Gadis itu masih terduduk dan menangis. “Dan udah berapa kali gue bilang sama lo! GAK USAH IKUT CAMPUR!”

Aku menutup pagar itu dengan keras meninggalkan gadis itu yang terus menangis. Aku sudah memperingatkannya berulang kali untuk tidak ikut campur dengan apa yang aku lakukan.

~

Aku tersenyum menatap Ayu yang kini sedang fokus pada apa yang guru terangkan di depan. Dengan begitu semangatnya ia meyalin materi yang ada di whiteboard. Setidaknya di sini Ayu bisa sedikit melupakan masalahnya.

“Ehem, gurunya di depan, bukan di samping,” Tegur Indra yang duduk di sampingku. Aku mengalihkan tatapanku dari Ayu.

“Gue juga tau kali,” Aku kembali menyatat.

“Kalem aja kali, si Ayu gak bakalan diapa-apain sama si Esti.”

“Apaan coba?” Kilahku.

“Ck! Gue tau lo khawatir masa si Ayu.”

“Hem, keliatan, ya?”

“Banget,” Jawab Indra dengan penuh penekanan.

“Kalian!” Aku dan Indra terperenjat kaget. Kami langsung menatap ke sumber suara. “Dari tadi saya perhatikan kalian mengobrol terus!”

“Mampus pak Bambang murka,” Gumam Indra.

Dengan wajah yang menyeramkan pak Bambang menghampiri kami. bel peringatan terdengar nyaring, maksudku bel tanda istirahat berbunyi nyaris yang artinya hukuman dimulai.

~

Di bawah sinar matahari yang menyengat, aku dan Indra terpaksa berdiri di tengah lapangan menjadi tontonan gratis pasa siswa yang melewat atau bahkan sengaja menonton kami yang tengah melakukan hal nasionalisme dengan menghormat pada bendera.

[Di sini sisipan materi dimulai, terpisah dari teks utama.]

(** * Knowledge-base chat front-end: store, gateway and controller

    A shallow embedding of the non-presentational logic of

    - [services/geminiService.ts]   (the LLM gateway),
    - [App.tsx]                     (file encoder, knowledge-base store,
                                     conversation controller),
    - [components/KnowledgeBaseManager.tsx] (the sidebar's add handlers),

    followed by the properties of the specification, stated over that
    embedding.

    Conventions.  A JavaScript string is a Rocq [string]; its characters
    are the code units U+0000..U+00FF.  [undefined] is [None].  A function
    that can throw returns an [Outcome].  The hosted service, the clock,
    [FileReader], [JSON.parse] and the [URL] constructor are collaborators
    outside the repository: they are Section variables. *)

From Stdlib Require Import Bool List Arith PeanoNat NArith Lia.
From Stdlib Require Import Ascii String DecimalString.
Import ListNotations.

Local Open Scope string_scope.
Local Open Scope list_scope.

Set Implicit Arguments.

(* ================================================================== *)
(** * Part I.  Definitions                                              *)
(* ================================================================== *)

(** ** JavaScript string primitives *)

Module JsString.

“Ini bel kemerdekaan kapan bunyinya?” Keluh Indra.

“Nanti pasti tujuh belas Agustus,” Jawabku.

“Gila aja gue di suruh hormat sampe tujuh belas Agustus,” Aku terkekeh pelan mendengar ucapannya.

Suara kekehanku berhenti dan berubah menjadi sebuah senyuman lebar untuk sesorang yang sedang menungguiku. Ia duduk di lantai koridor depan kelasku yang kebetulan berada tepat di depan tempat aku di hukum.

Dengan jari kurusnya ia memberitahukan jika lima menit lagi bel akan berbunyi. Aku menganggukkan kepala dan melanjutkkan hukuman.

“Yaelah, romantis amat. Gue aja yang punya pacar gak gitu amat, menyedihkannya diriku.”

“Malu kali punya pacar kayak lo,” Bisikku memanas-manasi Indra.

“Sialan lo.”

Tak lama setelahnya terdengar suara bel yang membuat akami menghela napas lega. Dengan tubuh yang bercucuran keringat, kami melangkah gontai menuju tempat Ayu duduk sedari tadi. Beberapa teman kami yang sedari tadi menertawakan nasib sial kami, kembali berulah dengan mengejek kami. Sialan memang, tetapi mereka juga mengipasi tubuh kami yang sepertinya sudah bau panggangan.

Aku membaringkan tubuhku di atas lantai koridor, Ayu menyodorkan sebotol air mineral dingin dan meletakkannya di sampingku.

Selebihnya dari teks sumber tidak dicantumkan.